The only way for the judge to get out of the situation, Simpich and others say, was to try to assert that Seitz’s instructions were a mistake that somehow spoiled the jury, though as Simpich points out, the jury never saw the instructions.
Suddenly, the stipulation of facts that everyone had seen before the trial as an agreement was not quite the document everyone thought.
The judge now saw it as Watada’s admission of guilt, a confessional stipulation.
Watada and his attorney said it wasn’t. Indeed, Watada reiterated his failure to deploy was intentional and based on his belief that the war was illegal. They saw the stipulation as a necessary part of their case.

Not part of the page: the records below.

(* ===== verification/Models.v ===== *)
(** * Database rows and their managers ([models.py], [handlers.py])

    A table is the list of its rows in insertion order; a queryset is a
    filtered (and possibly sorted) list.  [World] is everything the services
    share: the clock, Redis, the tables, and the process-level caches of the
    rule engine.  The ORM is outside the sources; the helpers below state what
    the code uses of it: a query reads the table or raises when the database
    is down, [save()] writes one row and sends [post_save]. *)

From Stdlib Require Import ZArith QArith Lia Ascii String Sorted.
From stdpp Require Import base tactics option list strings numbers gmap.
From S2P Require Import Prelude PyStr Codec PyTime Regex Conf Redis.

Open Scope Z_scope.

(** ** Rows *)

(** [BlockRule]; timestamps in microseconds, [confidence] in hundredths. *)
Record BlockRule : Type := {
  br_id : Z;
  br_name : string;
  br_rule_type : RuleType;
  br_match_type : MatchType;
  br_pattern : string;
  br_action : RuleAction;
  br_priority : Z;
  br_is_active : bool;
  br_source : RuleSource;
  br_expires_at : option Z;
  br_hit_count : Z;
  br_last_hit_at : option Z;
  br_confidence : Z;
  br_feed_first_seen : option Z;
  br_feed_reporters : Z;
  br_notes : string;
  br_review_status : ReviewStatus;
  br_reviewed_at : option Z;
  br_detectors : string;
  br_created_at : Z;
  br_updated_at : Z;
}.

(** [AllowRule]. *)
Record AllowRule : Type := {
  ar_id : Z;
  ar_name : string;
  ar_rule_type : RuleType;
  ar_match_type : MatchType;
  ar_pattern : string;
  ar_verify_rdns : bool;
  ar_rdns_pattern : string;
  ar_is_active : bool;
  ar_source : RuleSource;
  ar_expires_at : option Z;
  ar_confidence : Z;
  ar_feed_first_seen : option Z;
  ar_feed_reporters : Z;
  ar_notes : string;
}.

(** [RequestLog]. *)
Record RequestLog : Type := {
  rl_timestamp : Z;
  rl_ip_address : string;
  rl_user_agent : string;
  rl_path : string;
  rl_method : string;
  rl_verdict : Verdict;
  rl_matched_rule_id : option Z;
  rl_matched_rule_type : string;
  rl_anomaly_score : option Q;
  rl_response_code : option Z;
  rl_referer : string;
  rl_http_fingerprint : string;
  rl_fingerprint_verdict : string;
  rl_country_code : string;
  rl_source : RequestLogSource;
  rl_source_event_id : string;
}.

(** [ChallengeToken]. *)
Record ChallengeToken : Type := {
  ct_token : string;
  ct_ip_address : string;
  ct_difficulty : Z;
  ct_nonce : string;
  ct_status : ChallengeStatus;
  ct_issued_at : Z;
  ct_expires_at : Z;
  ct_solved_at : option Z;
}.

(** [IPReputation]; [threat_score] in hundredths. *)
Record IPReputation : Type := {
  ir_ip_address : string;
  ir_total_requests : Z;
  ir_blocked_requests : Z;
  ir_challenged_requests : Z;
  ir_challenge_passes : Z;
  ir_challenge_failures : Z;
  ir_distinct_ua_count : Z;
  ir_threat_score : Z;
  ir_last_seen_at : option Z;
  ir_window_start : option Z;
  ir_window_end : option Z;
}.

(** ** [BlockRuleManager] *)

(** [Q(expires_at__isnull=True) | Q(expires_at__gt=now)]. *)
Definition not_expired (now : Z) (expires_at : option Z) : bool :=
  match expires_at with None => true | Some t => now <? t end.

(** [expires_at__lte=now]: not satisfied by NULL. *)
Definition past (now : Z) (expires_at : option Z) : bool :=
  match expires_at with None => false | Some t => t <=? now end.

(** [order_by("priority")], stable. *)
Definition order_by_priority : list BlockRule → list BlockRule :=
  sort_by (λ a b, br_priority a <=? br_priority b).

Module BlockRuleManager.
Definition active (now : Z) (rows : list BlockRule) : list BlockRule :=
  order_by_priority
    (List.filter (λ r, br_is_active r && not_expired now (br_expires_at r)) rows).

Definition for_nginx (now : Z) (rows : list BlockRule) : list BlockRule :=
  List.filter (λ r, bool_decide (br_rule_type r ∈ [RuleType_IP; RuleType_CIDR; RuleType_UA])
                    && bool_decide (br_action r ∈ [RuleAction_BLOCK; RuleAction_THROTTLE]))
    (active now rows).

Definition auto_generated (now : Z) (rows : list BlockRule) : list BlockRule :=
  List.filter (λ r, bool_decide (br_source r = RuleSource_AUTO)) (active now rows).

Definition feed_sourced (now : Z) (rows : list BlockRule) : list BlockRule :=
  List.filter (λ r, bool_decide (br_source r = RuleSource_FEED)) (active now rows).

Definition is_expired (now : Z) (r : BlockRule) : bool :=
  br_is_active r && past now (br_expires_at r).

Definition expired (now : Z) (rows : list BlockRule) : list BlockRule :=
  List.filter (is_expired now) rows.

Definition is_stale (now days : Z) (r : BlockRule) : bool :=
  bool_decide (br_source r = RuleSource_AUTO)
  && negb (br_is_active r)
  && match br_expires_at r with Some t => t <? now - days * day_us | None => false end
  && bool_decide (br_review_status r ∈ [NOT_APPLICABLE; EXPIRED_UNREVIEWED]).

Definition stale (now days : Z) (rows : list BlockRule) : list BlockRule :=
  List.filter (is_stale now days) rows.
End BlockRuleManager.

(** ** [AllowRuleManager] *)

Module AllowRuleManager.
Definition active (now : Z) (rows : list AllowRule) : list AllowRule :=
  List.filter (λ r, ar_is_active r && not_expired now (ar_expires_at r)) rows.

Definition requiring_rdns (now : Z) (rows : list AllowRule) : list AllowRule :=
  List.filter ar_verify_rdns (active now rows).

Definition feed_sourced (now : Z) (rows : list AllowRule) : list AllowRule :=
  List.filter (λ r, bool_decide (ar_source r = RuleSource_FEED)) (active now rows).

Definition is_expired (now : Z) (r : AllowRule) : bool :=
  ar_is_active r && past now (ar_expires_at r).

Definition expired (now : Z) (rows : list AllowRule) : list AllowRule :=
  List.filter (is_expired now) rows.
End AllowRuleManager.

(** ** [RequestLogManager] *)

Module RequestLogManager.
Definition hour_us : Z := 3600 * usec.
Definition recent (now hours : Z) (rows : list RequestLog) : list RequestLog :=
  List.filter (λ r, now - hours * hour_us <=? rl_timestamp r) rows.
Definition for_ip (ip : string) (rows : list RequestLog) : list RequestLog :=
  List.filter (λ r, bool_decide (rl_ip_address r = ip)) rows.
Definition blocked (rows : list RequestLog) : list RequestLog :=
  List.filter (λ r, bool_decide (rl_verdict r = BLOCKED)) rows.
Definition from_middleware (rows : list RequestLog) : list RequestLog :=
  List.filter (λ r, bool_decide (rl_source r = MIDDLEWARE)) rows.
Definition is_purgeable (now days : Z) (r : RequestLog) : bool := rl_timestamp r <? now - days * day_us.
Definition purgeable (now days : Z) (rows : list RequestLog) : list RequestLog :=
  List.filter (is_purgeable now days) rows.
End RequestLogManager.

(** The partial unique constraint [django_waf_br_auto_key_uniq]. *)
Definition auto_key (r : BlockRule) : option (RuleType * string * RuleAction) :=
  if bool_decide (br_source r = RuleSource_AUTO)
  then Some (br_rule_type r, br_pattern r, br_action r) else None.

Definition auto_keys_unique (rows : list BlockRule) : Prop := NoDup (omap auto_key rows).

(** ** The shared state *)

(** [RuleCache]: rules are the JSON dictionaries the cache stores. *)
Record RuleCache (P : Type) : Type := {
  rc_version : Z;
  rc_allow_rules : list json;
  rc_block_rules : list json;
  rc_ua_regex_set : list (P * json);
}.
Arguments rc_version {P}. Arguments rc_allow_rules {P}.
Arguments rc_block_rules {P}. Arguments rc_ua_regex_set {P}.

Record World (R P : Type) : Type := {
  w_now : Z;                                  (* the clock; only [sleep] moves it *)
  w_redis : R;
  w_db_up : bool;
  w_block_rules : list BlockRule;
  w_allow_rules : list AllowRule;
  w_request_log : list RequestLog;
  w_tokens : list ChallengeToken;
  w_reputation : list IPReputation;
  w_fresh : nat;                              (* number of random values drawn *)
  w_concurrent : list (list BlockRule → list BlockRule);
                                              (* commits of other transactions, in order *)
  w_process_cache : option (RuleCache P);     (* rule_engine._process_cache *)
  w_process_cache_version : Z;
  w_ua_pattern_cache : gmap string (option P);  (* _ua_pattern_cache[(p, "regex")] *)
}.
Arguments w_now {R P}. Arguments w_redis {R P}. Arguments w_db_up {R P}.
Arguments w_block_rules {R P}. Arguments w_allow_rules {R P}. Arguments w_request_log {R P}.
Arguments w_tokens {R P}. Arguments w_reputation {R P}. Arguments w_fresh {R P}. Arguments w_concurrent {R P}.
Arguments w_process_cache {R P}.
Arguments w_process_cache_version {R P}. Arguments w_ua_pattern_cache {R P}.

Section WorldOps.
Context {R P : Type}.
Implicit Types w : World R P.

(** Run a Redis computation at the current time. *)
Definition on_redis {A} (m : Z → M R A) : M (World R P) A := λ w,
  match m (w_now w) (w_redis w) with
  | (r, rd) => (r, {| w with w_redis := rd |})
  end.

Definition clock : M (World R P) Z := gets w_now.

Definition sleep (us : Z) : M (World R P) unit :=
  modify (λ w, {| w with w_now := w_now w + us |}).

(** A query: reads, or raises when the database is unreachable. *)
Definition db_read {A} (f : World R P → A) : M (World R P) A := λ w,
  if w_db_up w then (Ok (f w), w) else (Raise DbError, w).

Definition db_write (f : World R P → World R P) : M (World R P) unit := λ w,
  if w_db_up w then (Ok tt, f w) else (Raise DbError, w).

Definition set_block_rules (rows : list BlockRule) : M (World R P) unit :=
  db_write (λ w, {| w with w_block_rules := rows |}).

(** Another transaction commits, if one is due at this point. *)
Definition interleave : M (World R P) unit := modify (λ w,
  match w_concurrent w with
  | [] => w
  | f :: fs => {| {| w with w_block_rules := f (w_block_rules w) |} with w_concurrent := fs |}
  end).

(** [with transaction.atomic()]: an exception, or [set_rollback(True)], puts
    the tables back; Redis, the clock and the process caches keep what the
    block did to them. *)
Definition with_tables_of (w0 w : World R P) : World R P :=
  {| w_now := w_now w; w_redis := w_redis w; w_db_up := w_db_up w;
     w_block_rules := w_block_rules w0; w_allow_rules := w_allow_rules w0;
     w_request_log := w_request_log w0; w_tokens := w_tokens w0; w_reputation := w_reputation w0;
     w_fresh := w_fresh w; w_concurrent := w_concurrent w; w_process_cache := w_process_cache w;
     w_process_cache_version := w_process_cache_version w; w_ua_pattern_cache := w_ua_pattern_cache w |}.

Definition atomic {A} (set_rollback : bool) (m : M (World R P) A) : M (World R P) A := λ w,
  match m w with
  | (Ok a, w') => (Ok a, if set_rollback then with_tables_of w w' else w')
  | (Raise e, w') => (Raise e, with_tables_of w w')
  end.

(** The rows of every table. *)
Definition stored_rows (w : World R P) :=
  (w_block_rules w, w_allow_rules w, w_request_log w, w_tokens w, w_reputation w).

(** A random value ([uuid4], [secrets]) from the source [rand]. *)
Definition draw {A} (rand : nat → A) : M (World R P) A := λ w,
  (Ok (rand (w_fresh w)), {| w with w_fresh := S (w_fresh w) |}).
End WorldOps.

(** With the database up, a query reads and a write writes. *)
Lemma db_read_up {R P A} (f : World R P → A) w : w_db_up w = true → db_read f w = (Ok (f w), w).
Proof. unfold db_read. by intros ->. Qed.

Lemma db_write_up {R P} (f : World R P → World R P) w :
  w_db_up w = true → db_write f w = (Ok tt, f w).
Proof. unfold db_write. by intros ->. Qed.

(** A rolled-back block leaves the tables alone. *)
Lemma atomic_rolls_back {R P A} (m : M (World R P) A) w : stored_rows (atomic true m w).2 = stored_rows w.
Proof. unfold atomic. by destruct (m w) as [[a|e] w']. Qed.

(** ** [handlers.py]: every saved or deleted rule bumps the rules version *)

Definition RULES_VERSION_KEY : string := "waf:rules:version".

Section Handlers.
Context {R P : Type} `{RedisClient R}.

(** [_invalidate_rule_cache] on a Redis backend: failures are logged only. *)
Definition invalidate_rule_cache : M (World R P) unit :=
  try_except (on_redis (λ t, exec t (INCR RULES_VERSION_KEY)) ;;; ret tt) (λ _, ret tt).

(** [on_block_rule_save], [on_block_rule_delete] (the consumer signal they
    emit is not part of the model). *)
Definition on_block_rule_save : M (World R P) unit := invalidate_rule_cache.
Definition on_block_rule_delete : M (World R P) unit := invalidate_rule_cache.
Definition on_allow_rule_save : M (World R P) unit := invalidate_rule_cache.
Definition on_allow_rule_delete : M (World R P) unit := invalidate_rule_cache.
End Handlers.

(** ** Lemmas *)

Lemma filter_NoDup {A} (p : A → bool) l : NoDup l → NoDup (List.filter p l).
Proof.
  induction 1 as [|x l Hni Hnd IH]; cbn; [apply NoDup_nil_2|]. destruct (p x); [|done].
  apply NoDup_cons. split; [|done]. rewrite list_elem_of_In, filter_In. intros [Hin _].
  by apply list_elem_of_In in Hin.
Qed.

Lemma NoDup_map_filter {A B} (f : A → B) (p : A → bool) l :
  NoDup (map f l) → NoDup (map f (List.filter p l)).
Proof.
  induction l as [|x l IH]; cbn; [done|]. intros [Hni Hnd]%NoDup_cons. destruct (p x); cbn; [|by apply IH].
  apply NoDup_cons. split; [|by apply IH]. rewrite list_elem_of_In in Hni |- *. intros (y & Hf & Hy)%in_map_iff.
  apply Hni, in_map_iff. apply filter_In in Hy as [Hy _]. eauto.
Qed.

Lemma NoDup_key_inj {A B} (f : A → B) (l : list A) x y :
  NoDup (map f l) → In x l → In y l → f x = f y → x = y.
Proof.
  induction l as [|a l IH]; [done|]. cbn. intros [Hni Hnd]%NoDup_cons.
  assert (Hno : ∀ z, In z l → f z ≠ f a) by (intros z Hz E; apply Hni, list_elem_of_In, in_map_iff; eauto).
  intros [<-|Hx] [<-|Hy] E; [done|by apply Hno in Hy|by apply Hno in Hx|auto].
Qed.

Lemma filter_none {A} (p : A → bool) l : (∀ x, In x l → p x = false) → List.filter p l = [].
Proof.
  induction l as [|x l IH]; intros Hp; [done|]. cbn. rewrite (Hp x (or_introl eq_refl)).
  apply IH. intros y Hy. apply Hp. by right.
Qed.

Lemma filter_all {A} (p : A → bool) l : (∀ x, In x l → p x = true) → List.filter p l = l.
Proof.
  induction l as [|x l IH]; intros Hp; [done|]. cbn. rewrite (Hp x (or_introl eq_refl)). f_equal.
  apply IH. intros y Hy. apply Hp. by right.
Qed.

Lemma order_by_priority_sorted l :
  StronglySorted (ordered (λ a b, br_priority a <=? br_priority b)) (order_by_priority l).
Proof. apply sort_by_sorted; intros *; rewrite ?Z.leb_le, ?Z.leb_gt; lia. Qed.

Lemma active_In now r rows :
  In r (BlockRuleManager.active now rows) ↔
  In r rows ∧ br_is_active r = true ∧ not_expired now (br_expires_at r) = true.
Proof.
  unfold BlockRuleManager.active. unfold order_by_priority. rewrite sort_by_In, filter_In, andb_true_iff. done.
Qed.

In the end, it was the prosecution that asked for the mistrial, to the protest of the defense. But the judge granted the motion and set a new trial date in March.
It won’t be that easy.
The judge just handed Watada a defense.
TIME FOR WITHDRAWAL?
Once the trial began, and the jury heard the facts, the legal term became applicable: “Jeopardy is attached.”
In this country, they only get one shot at you for the same charges. Hence a second trial, subjecting one to double jeopardy, is usually not possible.
Now it’s the biggest reason a new trial in March, or anytime soon, is unlikely.
Watada’s lawyers vow to challenge any new trial all the way to the Supreme Court, and that could take years.
Perhaps it’s time for the U.S. to seriously consider giving up its vendetta on a soldier. A dishonorable discharge for Watada would end the government’s embarrassment.
Just like they blew the war, U.S. and military officials may have blown their case against Lt. Watada.